The STAR/Walter Bollozos, file
IMF: Flattening COVID-19 curve key to economic rebound in AsPac
Lawrence Agcaoili (The Philippine Star) - October 23, 2020 - 12:00am

MANILA, Philippines — Flattening the curve of COVID-19 cases is a pre-requisite for a firm economic recovery in Asia Pacific as the region is seen posting its most severe economic contraction in generations this year, the International Monetary Fund (IMF) said.

In a virtual press briefing on Asia Pacific Regional Economic Outlook, IMF acting director for Asia and Pacific Jonathan Ostry said some countries in the region have yet to flatten the coronavirus curve while others are still struggling with the health crisis.

“It is a prerequisite for a firm economic recovery, that the virus curve be flattened. There needs to be ongoing vigilance because, as we know, this is a marathon and not a sprint, and the virus rears its ugly head from time to time, when we do not expect it.  Health policy needs to be very vigilant and proactive,” Ostry said.

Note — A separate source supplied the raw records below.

Lemma automatic_meter_counter_metadata now st :
  List.existsb (fun m => Status_eqb (Machine.status m) running
                         && meter_advances now m) (machines st) = true ->
  metadata (automatic_meter_counter now st) =
  loop_metas (meter_loop now (machines st) (metadata st)
                (production_logs st) false).
Proof.
  intros H. unfold automatic_meter_counter.
  pose proof (meter_loop_updated now (machines st) (metadata st)
                (production_logs st) false) as H2.
  destruct (meter_loop _ _ _ _ _) as [[[ms metas] logs] upd].
  simpl in *. subst. rewrite H. reflexivity.
Qed.

Lemma split_at_others {A : Type} (l : list A) n (a : A) (P : A -> Prop) :
  nth_error l n = Some a ->
  (forall n' x, n' <> n -> nth_error l n' = Some x -> P x) ->
  exists pre post, l = pre ++ a :: post
    /\ forall x, In x pre \/ In x post -> P x.
Proof.
  intros Hn H. destruct (List.nth_error_split l n Hn) as (pre & post & -> & Hlen).
  exists pre, post. split; [reflexivity|]. intros x [Hx|Hx].
  - destruct (List.In_nth_error _ _ Hx) as [k Hk].
    assert (Hlt : (k < length pre)%nat)
      by (apply List.nth_error_Some; congruence).
    apply (H k); [lia|]. rewrite List.nth_error_app1; assumption.
  - destruct (List.In_nth_error _ _ Hx) as [k Hk].
    apply (H (length pre + S k)%nat); [lia|].
    rewrite List.nth_error_app2 by lia.
    replace (length pre + S k - length pre)%nat with (S k) by lia.
    exact Hk.
Qed.

(** C5. A running machine one unit short of its target, with a work order,
    a rate and a full interval elapsed since its last tick, is after one
    tick exactly at its target, [completed] and unlocked. The first
    metadata record of its work order, when there is one, has
    [erp_status = "Completed"] at the end of the machine's iteration, and
    in the store after the tick when no other running machine of the
    store carries the same work order. *)
Theorem clamp_and_complete
    (now : Z) (st : Store) (n : nat) (m : Machine.t) (last spm : Z) :
  nth_error (machines st) n = Some m ->
  Machine.status m = running ->
  truthy (Machine.work_order m) = true ->
  Machine.seconds_per_meter m = Some spm -> spm <> 0 ->
  Machine.last_tick_time m = Some last ->
  spm <= now - last ->
  Machine.produced_qty m = Machine.target_qty m - 1 ->
  let st' := automatic_meter_counter now st in
  (exists m',
     nth_error (machines st') n = Some m'
     /\ Machine.produced_qty m' = Machine.target_qty m
     /\ Machine.target_qty m' = Machine.target_qty m
     /\ Machine.status m' = completed
     /\ Machine.is_locked m' = false
     /\ Machine.work_order m' = Machine.work_order m)
  /\ (forall metas logs r,
        List.find (meta_of (Machine.work_order m)) metas = Some r ->
        exists r',
          List.find (meta_of (Machine.work_order m))
            (loop_metas (meter_body now m metas logs)) = Some r'
          /\ ERPNextMetadata.erp_status r' = "Completed"
          /\ ERPNextMetadata.work_order r' = ERPNextMetadata.work_order r
          /\ ERPNextMetadata.machine_id r' = ERPNextMetadata.machine_id r)
  /\ ((forall n' x, n' <> n -> nth_error (machines st) n' = Some x ->
         Machine.status x = running ->
         Machine.work_order x <> Machine.work_order m) ->
      forall r,
        List.find (meta_of (Machine.work_order m)) (metadata st) = Some r ->
        exists r',
          List.find (meta_of (Machine.work_order m)) (metadata st') = Some r'
          /\ ERPNextMetadata.erp_status r' = "Completed"
          /\ ERPNextMetadata.work_order r' = ERPNextMetadata.work_order r
          /\ ERPNextMetadata.machine_id r' = ERPNextMetadata.machine_id r).
Proof.
  intros Hn Hr Hw Hs Hnz Hl Hel Hp st'.
  assert (Hd : due now m).
  { exists last, spm. repeat split; auto. lia. }
  assert (Hc : Machine.target_qty m <= Machine.produced_qty m + 1) by lia.
  split; [|split].
  - exists (meter_machine now m). split.
    + apply tick_row_due; assumption.
    + rewrite (meter_machine_due _ _ Hd).
      apply Z.leb_le in Hc. rewrite Hc. simpl. auto.
  - intros metas logs r Hfind.
    rewrite meter_body_metas_complete, Hfind by assumption.
    simpl. eexists. split; [reflexivity|]. simpl. auto.
  - intros Huniq r Hfind. unfold st'.
    rewrite automatic_meter_counter_metadata
      by (eapply existsb_running_due; eauto using List.nth_error_In).
    destruct (split_at_others (machines st) n m
                (fun x => Machine.status x = running ->
                          Machine.work_order x <> Machine.work_order m)
                Hn Huniq) as (pre & post & Hms & Hothers).
    rewrite Hms, meter_loop_metas_complete by assumption.
    rewrite Hfind. simpl. eexists. split; [reflexivity|]. simpl. auto.
Qed.

(** The last unit of [WO1]: the machine completes and the record of
    [WO1] is closed out. *)
Lemma clamp_and_complete_witness :
  List.map (fun m => (Machine.produced_qty m, Machine.status m,
                      Machine.is_locked m))
    (machines (automatic_meter_counter 30 st_last_unit))
  = [(100, completed, false)]
  /\ exists r',
       List.find (meta_of (Some "WO1"))
         (metadata (automatic_meter_counter 30 st_last_unit)) = Some r'
       /\ ERPNextMetadata.erp_status r' = "Completed".
Proof.
  destruct (clamp_and_complete 30 st_last_unit 0 m_last_unit 10 20)
    as (_ & _ & H); try reflexivity; try lia.
  split; [reflexivity|].
  assert (Hothers : forall n' x, n' <> 0%nat ->
            nth_error (machines st_last_unit) n' = Some x ->
            Machine.status x = running ->
            Machine.work_order x <> Machine.work_order m_last_unit).
  { intros [|[|k]] x Hne Hx; [contradiction|discriminate|discriminate]. }
  destruct (H Hothers (ERPNextMetadata.mk 1 "WO1" "In Progress" None 9) eq_refl)
    as (r' & H1 & H2 & _).
  exists r'. split; assumption.
Defined.

(** ** The assignment pass: what a commit is, and invariants of the pass *)

Lemma assign_body_Commit now fault st wo st' :
  assign_body now fault st wo = Commit st' ->
  exists sel,
    String.eqb (WorkOrder.status wo) "In Process" = false
    /\ truthy (WorkOrder.custom_machine_id wo) = false
    /\ existing st (WorkOrder.name wo) = None
    /\ selected_machine (free_machines st (WorkOrder.custom_location wo))
         (WorkOrder.custom_pipe_size wo) = Some sel
    /\ st' = mkStore
               (update_machine (Machine.id sel) (assign_fields wo) (machines st))
               (upsert_meta now (WorkOrder.name wo) (Machine.id sel)
                  (metadata st))
               (production_logs st).
Proof.
  unfold assign_body.
  destruct (String.eqb _ _); [discriminate|].
  destruct (truthy _); [discriminate|].
  destruct (fails fault FailQueryExisting); [discriminate|].
  destruct (existing _ _); [discriminate|].
  destruct (fails fault FailQueryFree); [discriminate|].
  destruct (selected_machine _ _) as [sel|]; [|discriminate].
  destruct (fails fault FailQueryMeta); [discriminate|].
  destruct (fails fault FailCommit); [discriminate|].
  intros [= <-]. exists sel. simpl. auto.
Qed.

(** A property of the committed store that every commit preserves holds
    when the pass returns, whatever faults occur. *)
Lemma auto_assign_work_orders_inv (P : Store -> Prop) now faults st wos :
  P st ->
  (forall s wo f s', In wo wos -> P s ->
     assign_body now f s wo = Commit s' -> P s') ->
  P (auto_assign_work_orders now faults st wos).
Proof.
  revert faults st. induction wos as [|wo wos IH]; intros faults st HP Hstep;
    simpl; [assumption|].
  destruct (assign_body now (List.hd None faults) st wo) as [|s'|s'] eqn:E.
  - apply IH; [assumption|]. intros s w f s2 Hw. apply Hstep. now right.
  - apply IH.
    + eapply Hstep; [left; reflexivity|exact HP|exact E].
    + intros s w f s2 Hw. apply Hstep. now right.
  - assumption.
Qed.

Lemma Forall_update_machine (P : Machine.t -> Prop) i f ms :
  List.Forall P ms ->
  (forall m, In m ms -> Machine.id m = i -> P (f m)) ->
  List.Forall P (update_machine i f ms).
Proof.
  intros HP Hf. apply List.Forall_forall. intros m' Hm'.
  apply update_machine_In in Hm' as (m & Hin & ->).
  rewrite List.Forall_forall in HP.
  destruct (Z.eqb_spec (Machine.id m) i); auto.
Qed.

(** A row property that [assign_fields] establishes and a pass preserves. *)
Lemma auto_assign_work_orders_all (P : Machine.t -> Prop) now faults st wos :
  all_machines P st ->
  (forall wo m, In wo wos -> P (assign_fields wo m)) ->
  all_machines P (auto_assign_work_orders now faults st wos).
Proof.
  intros HP Hassign.
  apply (auto_assign_work_orders_inv (all_machines P)); [assumption|].
  intros s wo f s' Hwo Hs Hc.
  apply assign_body_Commit in Hc as (sel & _ & _ & _ & _ & ->).
  unfold all_machines in *. simpl.
  apply Forall_update_machine; auto.
Qed.

(** A row property that one iteration of the meter loop preserves is
    preserved by a tick. *)
Lemma automatic_meter_counter_all (P : Machine.t -> Prop) now st :
  all_machines P st ->
  (forall m, In m (machines st) -> P m -> Machine.status m = running ->
     P (meter_machine now m)) ->
  all_machines P (automatic_meter_counter now st).
Proof.
  unfold all_machines. intros HP Hstep.
  rewrite automatic_meter_counter_machines.
  destruct (List.existsb _ _); [|assumption].
  rewrite List.Forall_forall in *. intros m' Hm'.
  apply List.in_map_iff in Hm' as (m & <- & Hin).
  unfold meter_step. destruct (Status_eqb _ _) eqn:E; auto.
  apply Status_eqb_eq in E. auto.
Qed.

(** The three shapes of a machine after one iteration of the meter loop. *)
Lemma meter_machine_cases now m :
  meter_machine now m = m
  \/ meter_machine now m = Machine.set_last_tick_time (Some now) m
  \/ (Machine.produced_qty m < Machine.target_qty m
      /\ (meter_machine now m =
            Machine.set_last_tick_time (Some now)
              (Machine.set_produced_qty (Machine.produced_qty m + 1) m)
          \/ meter_machine now m =
               update_machine_status now completed
                 (Machine.set_produced_qty (Machine.target_qty m)
                    (Machine.set_last_tick_time (Some now)
                       (Machine.set_produced_qty
                          (Machine.produced_qty m + 1) m))))).
Proof.
  destruct (meter_advances now m) eqn:E.
  - apply meter_advances_due in E. right. right.
    rewrite (meter_machine_due _ _ E).
    destruct E as (? & ? & _ & _ & _ & _ & _ & Hp). split; [assumption|].
    destruct (_ <=? _); auto.
  - destruct (meter_machine_not_due _ _ E) as [H|H]; auto.
Qed.

(** ** The quantity bound (C4) *)

(** The assignment copies [qty] and [produced_qty] of the work order as
    they are: a machine that satisfied the bound violates it after being
    assigned a work order whose source reports 12 produced of 10. *)
Lemma assignment_copies_overproduction :
  all_machines qty_bound st_one_free
  /\ ~ all_machines qty_bound (auto_assign 0 st_one_free [wo_overproduced]).
Proof.
  split.
  - repeat constructor. unfold qty_bound. simpl. lia.
  - intros H. apply List.Forall_inv in H. unfold qty_bound in H.
    simpl in H. lia.
Qed.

The IMF said the Philippines, Indonesia and India are still striving to flatten the pandemic curve.

The Philippines and Indonesia have seen a stabilization in COVID-19 cases, but have not suppressed the spread while India started easing restrictions.

The number of COVID-19 cases in the Philippines have breached 360,000, with close to 7,000 deaths, despite imposing the longest and strictest lockdowns in the world.

As a result, the Philippines slipped into a recession with a record gross domestic product (GDP) contraction of 16.5 percent in the second quarter from 0.7 percent in the first quarter as the economy stalled due to the lockdown.

The economy partially reopened as the National Capital Region (NCR) shifted to general community quarantine in June, but Metro Manila and nearby provinces reverted to modified enhanced community quarantine from Aug. 4 to 18 as cases doubled to more than 200,000 from 100,000.

The IMF is now expects the Philippine economy to contract by 8.3 percent this year before bouncing back with a growth of 7.4 percent next year.

Ostry said Asia Pacific may post a GDP contraction of 2.2 percent this year.

“Asia is not alone in suffering a huge contraction—the world is in this crisis together and we will only emerge from it together. This is as true of the health crisis as it is of the economic crisis. But Asia is at a different stage from the rest of the world. The region went into this crisis first and it already can offer some valuable lessons for the world,” Ostry said.

He said countries in the region have taken different approaches as COVID-19 cases are not fully under control.

“To be sure, different countries will approach this differently, and we’ve seen a variety of different approaches across the Asia Pacific, but I would conclude that there is no solid firm foundation for economic recovery, in the midst of an uncontrolled pandemic,” Ostry said.

The IMF said Asia Pacific countries are facing more hard work as labor markets have been hit hard by the COVID-19 pandemic; geopolitical, trade and technology tensions continue to threaten Asia’s export-driven growth model; and corporate as well as household sectors entered the crisis with too much leverage on their balance sheets, further amplifying vulnerability.

The multilateral lender also said macroeconomic policy support should not be withdrawn prematurely and better target fiscal support to protect the most vulnerable is essential.

The IMF also urged vigilance against emerging market credit risks from corporates and households as well as unsustainable public debt should be addressed proactively.